Interesting to see CLA local backer move to 'binding' just the other day too.
AIMO
1/4
Apparently idmi meeting is tonight so that was higher in my thoughts today compared to H&G...
https://investegate.co.uk/tanzania-gold-plc--bzt-/rns/acquisition/200706150802234261Y/
rns 15/06/07… “today signed contracts to acquire the entire issued share
capital of Asean, a 40 per cent. shareholder in Crescent Mining” (CM) “and Development
Corporation ('Crescent'), a Filipino company (the 'Acquisition'). Asean also
holds a conditional option, expiring in October 2009, to acquire the remaining
60 per cent. of Crescent for minimal consideration”
2007 - Bzt acquire asean a 40% holder of CM with option expiring oct 2009 to acquire remaining 60% of CM (to achieve 100% mankayan project) for “minimal consideration”
https://www.lse.co.uk/rns/BZT/proposed-disposal-of-80-of-mankayan-project-5mdduibvf1rtwba.html
rns 07/10/19… “Asean Copper holds a 40 per cent. shareholding in Crescent Mining and Development Corporation ("CMDC"), which is incorporated in the Philippines and is the sole holder of Mineral Production Sharing Agreement No. 057-96-CAR (the "MPSA") in respect of the Mankayan Project.

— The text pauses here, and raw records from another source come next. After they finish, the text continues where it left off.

(** * Inspector overlay: log interceptor and session controller

    Shallow embedding of [src/ts/index.ts].  The program is an event-driven
    page script: a module-level log interceptor (wrappers around the three
    console channels and two window listeners) and one [Inspector] object
    whose methods and handlers mutate the page, a panel element and the
    object's own fields.  Every handler runs to completion, so a handler is
    a function from worlds to worlds, or to a [Completion] where it may
    throw.

    The repository also keeps an earlier revision of the file, with two
    tabs and wrappers that have no guard on [undefined]; the embedding
    follows [src/ts/index.ts].  The host (document tree, style resolution,
    storage, clock, user-timing buffer, script evaluator) is modelled as
    far as the program reads and writes it. *)

From Stdlib Require Import ZArith List String Ascii Bool Lia DecimalString.
Import ListNotations.
Local Open Scope Z_scope.

(* ================================================================== *)
(** ** Strings and JavaScript values *)
(* ================================================================== *)

Infix "+++" := String.append (right associativity, at level 60).

(** The double quote character, for markup and JSON text. *)
Definition dq : string := String (ascii_of_nat 34) EmptyString.

(** [q s] is [s] between double quotes, as an attribute value is written. *)
Definition q (s : string) : string := dq +++ s +++ dq.

(** Decimal text of a number, as a template literal prints it.  Timestamps
    are counted in whole clock units. *)
Definition show (z : Z) : string := NilZero.string_of_int (Z.to_int z).

Fixpoint join (l : list string) : string :=
  match l with
  | [] => EmptyString
  | s :: r => s +++ join r
  end.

Asean Copper also holds a 40 per cent. shareholding in Bezant Holdings Inc., which is incorporated in the Philippines and holds the balancing 60 per cent. interest in CMDC, and has an option (scheduled to expire on 30 June 2022) to acquire the balancing 60 per cent. of Bezant Holdings Inc. (together, the "Asean Copper Ownership Structure").”
2019 - years after the expiry date of oct 2009 Bzt holds (prior to disposal to mmih) asean a 40% holder of CM with option expiring 30 jun 2022 to acquire remaining 60% of CM (to achieve 100% mankayan project) ‘conditional option’ has been extended, not informed of (or I cannot locate/ have not located) terms so reasonable to assume ‘as is’, i.e. for ‘minimal consideration’.

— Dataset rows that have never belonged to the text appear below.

(** X3: however a call of [modify_schedule] ends (no id given, id not
    found, committed, or refused by the engine), the committed database
    differs from the one before at most in the actual departure time,
    actual arrival time and status of the rows with the given schedule id:
    the other three tables, the number and order of schedule rows, every
    row's id, date, flight and pilot, and every row of another id are as
    before. *)
Theorem modify_schedule_changes_only_its_row (id : option int64)
    (ndt nat ns : pyval) (w : world) :
  only_schedule_changed id (disk w)
    (disk (final (modify_schedule id ndt nat ns w))).
Proof.
  destruct id as [id|]; [|apply only_schedule_changed_refl].
  destruct (schedule_lookup id (disk w)) as [|row rest] eqn:L.
  - rewrite modify_schedule_not_found by exact L.
    apply only_schedule_changed_refl.
  - destruct (modify_schedule_outcome id ndt nat ns w) as [S F];
      [rewrite L; discriminate|].
    destruct (batch_accepted ndt nat ns).
    + destruct (S eq_refl) as [w' [E D]]. rewrite E. cbn [final]. rewrite D.
      apply only_schedule_changed_rewrite.
    + destruct (F eq_refl) as [w' [E D]]. rewrite E. cbn [final]. rewrite D.
      apply only_schedule_changed_refl.
Qed.

Lemma column_after_twice (v : pyval) (old : option string) :
  column_after v (column_after v old) = column_after v old.
Proof.
  unfold column_after. destruct (truthy v); [|reflexivity].
  now destruct (strict_text (bind v)).
Qed.

Lemma column_after_not_null_twice (v : pyval) (old : string) :
  column_after_not_null v (column_after_not_null v old)
  = column_after_not_null v old.
Proof.
  unfold column_after_not_null. destruct (truthy v); [|reflexivity].
  now destruct (strict_text_not_null (bind v)).
Qed.

Lemma existsb_filter_nonempty {A : Type} (m : A -> bool) (t : list A) :
  existsb m t = true -> filter m t <> [].
Proof.
  induction t as [|x t IH]; simpl; [discriminate|].
  destruct (m x); [discriminate | exact IH].
Qed.

Lemma schedule_lookup_after_rewrite (id : int64) (f : schedule -> schedule)
    (db : database) :
  (forall s, has_schedule_ID id (f s) = has_schedule_ID id s) ->
  schedule_lookup id db <> [] ->
  schedule_lookup id (rewrite_schedules (has_schedule_ID id) f db) <> [].
Proof.
  intros Hf L. apply schedule_lookup_exists in L.
  rewrite <- (rewrite_schedules_matches _ f db Hf) in L.
  apply existsb_filter_nonempty in L. unfold schedule_lookup.
  intros E. apply map_eq_nil in E. apply L. exact E.
Qed.

(** X4: [modify_schedule] is idempotent. When a call returns, the same
    call made again in the world it left returns too and commits the same
    database. *)
Theorem modify_schedule_twice (id : option int64) (ndt nat ns : pyval)
    (w w1 : world) :
  modify_schedule id ndt nat ns w = Returned tt w1 ->
  exists w2,
    modify_schedule id ndt nat ns w1 = Returned tt w2 /\ disk w2 = disk w1.
Proof.
  intros R. destruct id as [id|].
  - destruct (schedule_lookup id (disk w)) as [|row rest] eqn:L.
    + rewrite modify_schedule_not_found in R by exact L.
      injection R as <-. eexists.
      split; [rewrite modify_schedule_not_found by exact L|]; reflexivity.
    + assert (N : schedule_lookup id (disk w) <> []) by (rewrite L; discriminate).
      destruct (modify_schedule_outcome id ndt nat ns w N) as [S F].
      destruct (batch_accepted ndt nat ns) eqn:B.
      * destruct (S eq_refl) as [w' [E D]]. rewrite E in R. injection R as <-.
        assert (N1 : schedule_lookup id (disk w') <> []).
        { rewrite D. now apply schedule_lookup_after_rewrite. }
        destruct (modify_schedule_outcome id ndt nat ns w' N1) as [S1 _].
        destruct (S1 B) as [w2 [E2 D2]]. exists w2. split; [exact E2|].
        rewrite D2, D. rewrite rewrite_schedules_twice by reflexivity.
        unfold rewrite_schedules. cbn [d_destination d_pilot d_flight f_schedule].
        f_equal. apply map_ext. intros s.
        destruct (has_schedule_ID id s); [|reflexivity].
        unfold schedule_after.
        cbn [fs_schedule_ID fs_departure_date fs_actual_departure_time
               fs_actual_arrival_time fs_flight_ID fs_pilot_ID fs_status].
        now rewrite !column_after_twice, column_after_not_null_twice.
      * destruct (F eq_refl) as [w' [E _]]. rewrite E in R. discriminate R.
  - cbn in R. injection R as <-. eexists. split; reflexivity.
Qed.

https://www.advancedshare.com.au/assets/documents/IDM_NOM_2023_EGM.pdf
rns (pg7 ‘notice’ doc linked within rns) 01/03/23… “Asean holds an aggregate 64% interest in Crescent through a direct 40% shareholding and a further 24% interest through its 40% interest in Bezant Holdings Inc (BHI) (an entity incorporated in the Philippines) which has a 60% interest in Crescent. Asean has an option to acquire BHI’s 60% interest in Crescent. If the option were ultimately exercised, Asean would hold 100% of the issued share capital of Crescent and therefore have a 100% interest in the Project.”